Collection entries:
────────────────────────────────────────

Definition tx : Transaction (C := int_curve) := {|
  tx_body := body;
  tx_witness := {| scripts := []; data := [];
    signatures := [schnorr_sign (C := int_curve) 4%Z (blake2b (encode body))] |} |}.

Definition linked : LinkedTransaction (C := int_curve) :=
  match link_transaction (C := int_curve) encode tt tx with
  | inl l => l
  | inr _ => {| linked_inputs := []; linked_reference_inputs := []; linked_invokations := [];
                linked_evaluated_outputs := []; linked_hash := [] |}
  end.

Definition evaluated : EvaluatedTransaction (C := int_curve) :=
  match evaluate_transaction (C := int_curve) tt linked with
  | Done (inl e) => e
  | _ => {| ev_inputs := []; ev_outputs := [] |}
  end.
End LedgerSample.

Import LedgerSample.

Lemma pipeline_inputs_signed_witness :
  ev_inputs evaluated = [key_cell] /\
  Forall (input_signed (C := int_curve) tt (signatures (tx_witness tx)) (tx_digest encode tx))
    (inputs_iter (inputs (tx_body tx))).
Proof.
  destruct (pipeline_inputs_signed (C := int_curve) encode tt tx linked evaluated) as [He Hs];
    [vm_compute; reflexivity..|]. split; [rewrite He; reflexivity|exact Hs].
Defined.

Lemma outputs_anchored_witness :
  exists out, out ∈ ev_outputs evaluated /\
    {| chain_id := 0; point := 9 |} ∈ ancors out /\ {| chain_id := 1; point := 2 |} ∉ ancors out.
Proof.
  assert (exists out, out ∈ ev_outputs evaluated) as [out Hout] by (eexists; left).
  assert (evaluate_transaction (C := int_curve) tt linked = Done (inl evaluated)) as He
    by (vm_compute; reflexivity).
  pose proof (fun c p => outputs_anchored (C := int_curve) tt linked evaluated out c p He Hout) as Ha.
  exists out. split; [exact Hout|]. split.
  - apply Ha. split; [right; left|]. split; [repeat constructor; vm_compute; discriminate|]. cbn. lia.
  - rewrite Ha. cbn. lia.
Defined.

────────────────────────────────────────

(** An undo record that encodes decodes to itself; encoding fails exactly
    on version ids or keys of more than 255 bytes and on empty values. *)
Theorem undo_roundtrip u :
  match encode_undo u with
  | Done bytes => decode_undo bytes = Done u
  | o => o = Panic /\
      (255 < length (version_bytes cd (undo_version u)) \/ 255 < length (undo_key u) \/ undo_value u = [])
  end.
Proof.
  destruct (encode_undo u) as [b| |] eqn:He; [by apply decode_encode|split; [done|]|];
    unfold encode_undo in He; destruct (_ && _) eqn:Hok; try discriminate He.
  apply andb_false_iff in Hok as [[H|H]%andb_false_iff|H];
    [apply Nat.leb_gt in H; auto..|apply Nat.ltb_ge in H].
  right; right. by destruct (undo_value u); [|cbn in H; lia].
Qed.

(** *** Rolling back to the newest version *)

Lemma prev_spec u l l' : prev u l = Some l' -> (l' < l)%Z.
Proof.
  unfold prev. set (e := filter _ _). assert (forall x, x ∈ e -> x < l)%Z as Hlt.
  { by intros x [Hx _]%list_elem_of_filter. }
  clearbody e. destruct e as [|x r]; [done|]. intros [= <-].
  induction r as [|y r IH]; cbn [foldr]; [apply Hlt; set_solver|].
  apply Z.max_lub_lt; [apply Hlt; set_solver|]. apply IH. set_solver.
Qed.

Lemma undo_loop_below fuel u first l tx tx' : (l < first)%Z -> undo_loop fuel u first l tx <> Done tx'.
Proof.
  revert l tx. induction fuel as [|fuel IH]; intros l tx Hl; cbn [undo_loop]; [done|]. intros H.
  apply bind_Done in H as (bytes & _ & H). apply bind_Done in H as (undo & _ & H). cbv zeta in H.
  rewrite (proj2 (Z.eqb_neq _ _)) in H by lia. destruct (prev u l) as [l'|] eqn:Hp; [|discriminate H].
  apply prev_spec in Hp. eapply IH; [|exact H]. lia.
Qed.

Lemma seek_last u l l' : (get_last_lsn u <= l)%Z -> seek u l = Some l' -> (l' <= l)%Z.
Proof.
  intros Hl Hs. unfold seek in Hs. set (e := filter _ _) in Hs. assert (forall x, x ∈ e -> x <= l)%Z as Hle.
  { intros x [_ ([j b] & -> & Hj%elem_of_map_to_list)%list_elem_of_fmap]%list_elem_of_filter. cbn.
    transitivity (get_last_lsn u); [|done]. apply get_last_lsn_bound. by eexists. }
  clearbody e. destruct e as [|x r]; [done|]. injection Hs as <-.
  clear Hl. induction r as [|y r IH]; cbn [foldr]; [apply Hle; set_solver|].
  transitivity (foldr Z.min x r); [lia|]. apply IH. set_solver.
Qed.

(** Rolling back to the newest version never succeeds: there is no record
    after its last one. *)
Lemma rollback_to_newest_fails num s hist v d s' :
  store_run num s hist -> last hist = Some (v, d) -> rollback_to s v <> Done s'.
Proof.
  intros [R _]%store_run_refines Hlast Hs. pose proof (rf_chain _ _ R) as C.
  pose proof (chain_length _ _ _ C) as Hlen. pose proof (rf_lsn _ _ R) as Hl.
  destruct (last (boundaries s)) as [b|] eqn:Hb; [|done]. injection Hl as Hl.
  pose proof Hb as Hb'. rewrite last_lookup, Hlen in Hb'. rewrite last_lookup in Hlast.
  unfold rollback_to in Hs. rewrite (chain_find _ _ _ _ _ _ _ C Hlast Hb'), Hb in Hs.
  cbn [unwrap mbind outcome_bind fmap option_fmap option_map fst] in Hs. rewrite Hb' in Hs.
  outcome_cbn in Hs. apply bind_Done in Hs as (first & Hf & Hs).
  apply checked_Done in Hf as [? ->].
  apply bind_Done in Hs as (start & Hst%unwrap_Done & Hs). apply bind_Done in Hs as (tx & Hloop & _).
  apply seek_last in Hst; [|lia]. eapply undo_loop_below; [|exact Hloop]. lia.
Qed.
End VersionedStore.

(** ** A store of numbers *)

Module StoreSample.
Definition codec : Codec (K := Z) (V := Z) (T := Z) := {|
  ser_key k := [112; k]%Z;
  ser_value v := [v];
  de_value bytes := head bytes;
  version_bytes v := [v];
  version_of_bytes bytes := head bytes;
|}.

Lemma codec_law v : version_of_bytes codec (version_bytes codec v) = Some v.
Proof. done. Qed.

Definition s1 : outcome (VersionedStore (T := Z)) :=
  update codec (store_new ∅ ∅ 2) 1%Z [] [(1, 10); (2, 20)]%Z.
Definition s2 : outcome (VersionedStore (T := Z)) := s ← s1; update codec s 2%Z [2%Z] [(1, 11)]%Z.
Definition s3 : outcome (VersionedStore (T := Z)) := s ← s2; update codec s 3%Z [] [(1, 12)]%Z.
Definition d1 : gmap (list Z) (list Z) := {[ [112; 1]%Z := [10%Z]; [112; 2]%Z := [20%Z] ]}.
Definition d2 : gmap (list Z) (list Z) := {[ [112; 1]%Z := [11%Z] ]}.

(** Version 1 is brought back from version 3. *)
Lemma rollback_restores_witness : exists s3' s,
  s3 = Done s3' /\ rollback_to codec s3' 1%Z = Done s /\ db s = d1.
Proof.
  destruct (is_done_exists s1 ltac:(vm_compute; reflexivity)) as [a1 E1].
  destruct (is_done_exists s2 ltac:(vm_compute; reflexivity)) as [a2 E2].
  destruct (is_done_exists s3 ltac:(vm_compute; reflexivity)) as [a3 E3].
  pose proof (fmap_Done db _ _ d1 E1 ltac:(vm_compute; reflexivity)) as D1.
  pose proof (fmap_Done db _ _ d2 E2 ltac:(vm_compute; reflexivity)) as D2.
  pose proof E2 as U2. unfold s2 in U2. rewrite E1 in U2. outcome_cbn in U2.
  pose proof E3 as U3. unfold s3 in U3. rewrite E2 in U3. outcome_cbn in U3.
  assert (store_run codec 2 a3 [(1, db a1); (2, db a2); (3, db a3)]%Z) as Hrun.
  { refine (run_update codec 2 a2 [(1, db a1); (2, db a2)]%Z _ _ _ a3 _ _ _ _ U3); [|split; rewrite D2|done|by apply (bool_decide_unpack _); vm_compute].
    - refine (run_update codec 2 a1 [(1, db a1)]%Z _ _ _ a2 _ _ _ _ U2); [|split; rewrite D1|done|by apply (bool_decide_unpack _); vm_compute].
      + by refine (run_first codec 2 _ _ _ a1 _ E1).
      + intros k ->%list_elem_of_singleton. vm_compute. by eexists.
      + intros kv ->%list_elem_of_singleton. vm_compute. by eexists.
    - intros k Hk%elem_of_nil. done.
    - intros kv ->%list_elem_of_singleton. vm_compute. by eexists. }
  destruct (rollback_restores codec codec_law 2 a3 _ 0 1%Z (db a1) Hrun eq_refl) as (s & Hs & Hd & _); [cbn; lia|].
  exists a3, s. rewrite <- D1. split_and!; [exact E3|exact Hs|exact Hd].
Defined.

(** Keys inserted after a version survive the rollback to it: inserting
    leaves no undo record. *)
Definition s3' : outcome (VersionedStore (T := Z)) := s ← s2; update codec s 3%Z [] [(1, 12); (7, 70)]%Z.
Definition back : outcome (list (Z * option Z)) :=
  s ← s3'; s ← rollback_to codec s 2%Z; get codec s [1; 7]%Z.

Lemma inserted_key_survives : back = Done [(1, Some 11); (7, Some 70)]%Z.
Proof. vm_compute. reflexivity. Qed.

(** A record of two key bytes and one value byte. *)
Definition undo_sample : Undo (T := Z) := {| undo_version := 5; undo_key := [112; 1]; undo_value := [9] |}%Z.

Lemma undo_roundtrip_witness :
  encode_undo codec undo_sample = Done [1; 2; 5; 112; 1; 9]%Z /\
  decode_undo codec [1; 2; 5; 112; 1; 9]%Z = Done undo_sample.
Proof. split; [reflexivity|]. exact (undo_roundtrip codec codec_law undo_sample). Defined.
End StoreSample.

────────────────────────────────────────

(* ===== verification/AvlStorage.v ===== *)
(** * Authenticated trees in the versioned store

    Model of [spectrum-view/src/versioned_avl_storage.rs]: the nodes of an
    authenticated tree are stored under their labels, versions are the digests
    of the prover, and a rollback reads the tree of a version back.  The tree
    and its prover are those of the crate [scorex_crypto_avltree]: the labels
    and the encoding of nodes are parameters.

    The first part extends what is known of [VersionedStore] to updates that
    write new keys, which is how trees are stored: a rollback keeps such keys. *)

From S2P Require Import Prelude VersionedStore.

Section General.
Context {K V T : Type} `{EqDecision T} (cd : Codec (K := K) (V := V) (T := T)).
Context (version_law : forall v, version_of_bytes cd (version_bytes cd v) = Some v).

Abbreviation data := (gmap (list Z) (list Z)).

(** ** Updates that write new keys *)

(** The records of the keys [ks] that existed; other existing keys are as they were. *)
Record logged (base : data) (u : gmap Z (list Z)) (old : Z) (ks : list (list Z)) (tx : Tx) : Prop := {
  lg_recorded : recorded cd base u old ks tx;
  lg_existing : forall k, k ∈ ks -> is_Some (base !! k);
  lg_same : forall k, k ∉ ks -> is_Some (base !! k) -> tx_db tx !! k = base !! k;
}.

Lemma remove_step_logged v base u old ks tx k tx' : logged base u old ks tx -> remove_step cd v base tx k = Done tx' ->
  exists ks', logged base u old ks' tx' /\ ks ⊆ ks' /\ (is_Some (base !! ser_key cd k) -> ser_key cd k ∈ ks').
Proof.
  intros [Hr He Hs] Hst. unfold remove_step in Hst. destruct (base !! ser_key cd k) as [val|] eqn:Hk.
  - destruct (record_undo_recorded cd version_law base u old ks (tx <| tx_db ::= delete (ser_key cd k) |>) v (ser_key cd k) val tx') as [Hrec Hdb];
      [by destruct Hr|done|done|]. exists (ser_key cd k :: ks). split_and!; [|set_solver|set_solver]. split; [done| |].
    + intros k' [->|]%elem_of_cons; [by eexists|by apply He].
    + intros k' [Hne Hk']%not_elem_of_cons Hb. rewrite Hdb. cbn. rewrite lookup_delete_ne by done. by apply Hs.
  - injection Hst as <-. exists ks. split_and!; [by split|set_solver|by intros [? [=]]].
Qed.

────────────────────────────────────────

**Exercise directions**: Could you reproduce exactly the lines of the entries above, from the one with "apply bind_Done in Hs as (start" through the one with "Module StoreSample.", and nothing else?

**Your response**:
  apply bind_Done in Hs as (start & Hst%unwrap_Done & Hs). apply bind_Done in Hs as (tx & Hloop & _).
  apply seek_last in Hst; [|lia]. eapply undo_loop_below; [|exact Hloop]. lia.
Qed.
End VersionedStore.

(** ** A store of numbers *)

Module StoreSample.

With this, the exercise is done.